DESCRIPTION OF THE TASK: Provide the number of lines below that include "marked", without any other words.

DATASET RECORDS:
---
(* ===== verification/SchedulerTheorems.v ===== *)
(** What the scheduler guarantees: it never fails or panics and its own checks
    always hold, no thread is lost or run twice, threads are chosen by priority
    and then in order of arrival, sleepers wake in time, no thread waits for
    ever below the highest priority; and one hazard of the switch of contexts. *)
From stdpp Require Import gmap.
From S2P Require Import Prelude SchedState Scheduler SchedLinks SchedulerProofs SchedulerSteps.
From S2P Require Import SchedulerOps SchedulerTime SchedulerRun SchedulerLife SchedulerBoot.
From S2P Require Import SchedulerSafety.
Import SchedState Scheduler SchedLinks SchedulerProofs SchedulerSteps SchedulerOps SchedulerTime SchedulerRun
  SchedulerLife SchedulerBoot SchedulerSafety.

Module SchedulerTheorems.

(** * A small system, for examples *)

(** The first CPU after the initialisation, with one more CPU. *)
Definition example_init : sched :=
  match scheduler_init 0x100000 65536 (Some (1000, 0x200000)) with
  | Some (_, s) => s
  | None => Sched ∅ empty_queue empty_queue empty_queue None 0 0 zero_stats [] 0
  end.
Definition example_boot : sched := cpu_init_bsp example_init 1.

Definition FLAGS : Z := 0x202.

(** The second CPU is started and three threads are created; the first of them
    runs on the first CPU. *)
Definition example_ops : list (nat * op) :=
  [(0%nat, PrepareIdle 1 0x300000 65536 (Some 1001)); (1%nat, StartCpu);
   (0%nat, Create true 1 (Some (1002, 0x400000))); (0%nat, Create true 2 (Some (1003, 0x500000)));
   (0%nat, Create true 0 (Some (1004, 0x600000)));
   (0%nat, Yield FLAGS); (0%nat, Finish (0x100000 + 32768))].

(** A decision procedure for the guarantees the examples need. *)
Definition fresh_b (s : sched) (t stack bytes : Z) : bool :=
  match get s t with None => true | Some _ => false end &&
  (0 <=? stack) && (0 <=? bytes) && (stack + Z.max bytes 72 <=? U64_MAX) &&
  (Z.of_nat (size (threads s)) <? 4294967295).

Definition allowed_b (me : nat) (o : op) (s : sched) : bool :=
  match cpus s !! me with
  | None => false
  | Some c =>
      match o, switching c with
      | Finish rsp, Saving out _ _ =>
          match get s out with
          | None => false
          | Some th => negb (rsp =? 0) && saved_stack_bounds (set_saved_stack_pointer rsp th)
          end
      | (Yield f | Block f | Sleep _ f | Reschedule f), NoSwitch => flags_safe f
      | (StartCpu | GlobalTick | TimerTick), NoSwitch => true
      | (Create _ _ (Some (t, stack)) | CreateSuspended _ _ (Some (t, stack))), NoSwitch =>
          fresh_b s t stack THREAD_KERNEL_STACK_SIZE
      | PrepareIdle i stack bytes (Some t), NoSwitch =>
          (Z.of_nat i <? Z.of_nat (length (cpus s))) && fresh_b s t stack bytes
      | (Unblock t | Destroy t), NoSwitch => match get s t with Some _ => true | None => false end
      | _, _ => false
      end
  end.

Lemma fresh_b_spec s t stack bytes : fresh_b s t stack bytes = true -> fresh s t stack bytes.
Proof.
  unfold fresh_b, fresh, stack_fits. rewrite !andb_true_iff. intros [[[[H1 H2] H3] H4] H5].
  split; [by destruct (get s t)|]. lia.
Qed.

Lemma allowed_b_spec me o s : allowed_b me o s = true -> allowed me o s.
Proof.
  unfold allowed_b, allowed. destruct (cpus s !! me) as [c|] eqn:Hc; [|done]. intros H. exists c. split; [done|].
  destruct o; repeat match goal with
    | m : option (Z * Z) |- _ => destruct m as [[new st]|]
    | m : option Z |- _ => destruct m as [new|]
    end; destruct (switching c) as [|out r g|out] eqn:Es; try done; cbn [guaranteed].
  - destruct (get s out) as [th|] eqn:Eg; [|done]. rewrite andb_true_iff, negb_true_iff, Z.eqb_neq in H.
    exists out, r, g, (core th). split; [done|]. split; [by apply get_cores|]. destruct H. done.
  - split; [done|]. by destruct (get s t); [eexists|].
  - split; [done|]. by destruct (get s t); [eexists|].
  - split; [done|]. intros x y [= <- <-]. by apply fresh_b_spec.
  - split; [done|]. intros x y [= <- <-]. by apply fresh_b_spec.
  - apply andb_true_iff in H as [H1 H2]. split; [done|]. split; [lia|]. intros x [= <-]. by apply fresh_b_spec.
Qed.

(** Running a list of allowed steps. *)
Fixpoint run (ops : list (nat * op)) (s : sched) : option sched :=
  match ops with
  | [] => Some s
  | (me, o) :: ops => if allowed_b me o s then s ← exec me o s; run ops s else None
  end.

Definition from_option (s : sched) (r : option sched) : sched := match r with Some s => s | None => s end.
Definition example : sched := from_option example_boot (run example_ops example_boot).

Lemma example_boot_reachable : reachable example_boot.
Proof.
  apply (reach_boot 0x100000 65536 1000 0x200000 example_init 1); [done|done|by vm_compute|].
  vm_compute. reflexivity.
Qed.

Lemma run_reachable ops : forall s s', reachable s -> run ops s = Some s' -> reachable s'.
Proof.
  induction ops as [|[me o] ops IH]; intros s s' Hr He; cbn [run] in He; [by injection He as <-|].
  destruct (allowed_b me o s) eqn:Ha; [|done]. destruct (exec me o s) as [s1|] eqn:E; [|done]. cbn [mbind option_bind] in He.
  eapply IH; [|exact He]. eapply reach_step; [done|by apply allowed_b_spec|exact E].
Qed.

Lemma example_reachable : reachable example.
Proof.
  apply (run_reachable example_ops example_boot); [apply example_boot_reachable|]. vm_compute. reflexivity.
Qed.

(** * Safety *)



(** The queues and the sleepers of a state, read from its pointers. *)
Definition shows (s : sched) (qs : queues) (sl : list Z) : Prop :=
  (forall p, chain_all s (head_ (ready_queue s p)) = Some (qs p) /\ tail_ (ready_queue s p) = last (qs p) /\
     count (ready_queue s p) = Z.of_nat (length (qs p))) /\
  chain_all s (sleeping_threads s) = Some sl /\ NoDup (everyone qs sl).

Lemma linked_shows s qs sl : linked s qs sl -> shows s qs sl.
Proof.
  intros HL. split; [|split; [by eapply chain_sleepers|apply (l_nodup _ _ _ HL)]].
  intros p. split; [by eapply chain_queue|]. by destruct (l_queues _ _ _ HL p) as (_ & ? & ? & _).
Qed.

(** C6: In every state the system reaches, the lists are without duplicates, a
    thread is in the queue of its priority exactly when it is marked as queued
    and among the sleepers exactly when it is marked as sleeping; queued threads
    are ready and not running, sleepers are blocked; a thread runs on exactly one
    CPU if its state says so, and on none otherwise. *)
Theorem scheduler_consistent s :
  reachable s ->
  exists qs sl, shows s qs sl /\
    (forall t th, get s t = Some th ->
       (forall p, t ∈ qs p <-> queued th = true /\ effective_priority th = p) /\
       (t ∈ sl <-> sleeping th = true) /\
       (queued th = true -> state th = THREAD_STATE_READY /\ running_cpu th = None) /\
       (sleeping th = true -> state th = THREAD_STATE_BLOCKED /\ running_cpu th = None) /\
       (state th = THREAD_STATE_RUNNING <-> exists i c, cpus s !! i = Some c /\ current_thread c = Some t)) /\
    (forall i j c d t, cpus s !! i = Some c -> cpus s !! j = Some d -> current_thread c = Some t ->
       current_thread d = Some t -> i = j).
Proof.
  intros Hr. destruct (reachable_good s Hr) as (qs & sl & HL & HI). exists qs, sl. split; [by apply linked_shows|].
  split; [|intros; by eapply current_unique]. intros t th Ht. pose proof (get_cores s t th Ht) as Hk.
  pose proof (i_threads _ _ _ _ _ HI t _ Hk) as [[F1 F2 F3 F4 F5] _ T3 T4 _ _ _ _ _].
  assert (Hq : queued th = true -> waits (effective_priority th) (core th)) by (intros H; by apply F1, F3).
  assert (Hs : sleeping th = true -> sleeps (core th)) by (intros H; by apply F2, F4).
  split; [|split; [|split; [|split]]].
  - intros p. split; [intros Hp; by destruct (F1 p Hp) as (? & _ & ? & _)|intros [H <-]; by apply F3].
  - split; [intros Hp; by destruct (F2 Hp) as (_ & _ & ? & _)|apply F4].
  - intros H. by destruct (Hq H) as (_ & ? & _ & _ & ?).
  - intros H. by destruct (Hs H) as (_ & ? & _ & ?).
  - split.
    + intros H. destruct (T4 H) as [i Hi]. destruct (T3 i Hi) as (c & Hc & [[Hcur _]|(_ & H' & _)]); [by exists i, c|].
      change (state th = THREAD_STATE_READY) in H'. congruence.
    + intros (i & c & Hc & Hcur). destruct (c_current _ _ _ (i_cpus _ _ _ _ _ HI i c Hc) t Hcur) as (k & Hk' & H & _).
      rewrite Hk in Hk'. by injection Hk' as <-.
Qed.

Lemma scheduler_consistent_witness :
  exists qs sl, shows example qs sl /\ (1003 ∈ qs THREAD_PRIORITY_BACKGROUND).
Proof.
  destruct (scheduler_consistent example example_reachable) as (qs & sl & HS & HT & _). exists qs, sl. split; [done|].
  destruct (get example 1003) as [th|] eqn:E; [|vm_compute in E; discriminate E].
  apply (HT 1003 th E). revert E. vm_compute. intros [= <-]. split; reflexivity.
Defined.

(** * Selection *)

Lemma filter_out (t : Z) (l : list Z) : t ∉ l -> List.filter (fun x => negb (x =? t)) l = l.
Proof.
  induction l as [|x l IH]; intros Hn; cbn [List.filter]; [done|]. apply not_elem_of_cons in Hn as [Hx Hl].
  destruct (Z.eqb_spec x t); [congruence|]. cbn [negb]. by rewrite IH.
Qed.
---
ANSWER FOR THE TASK: 2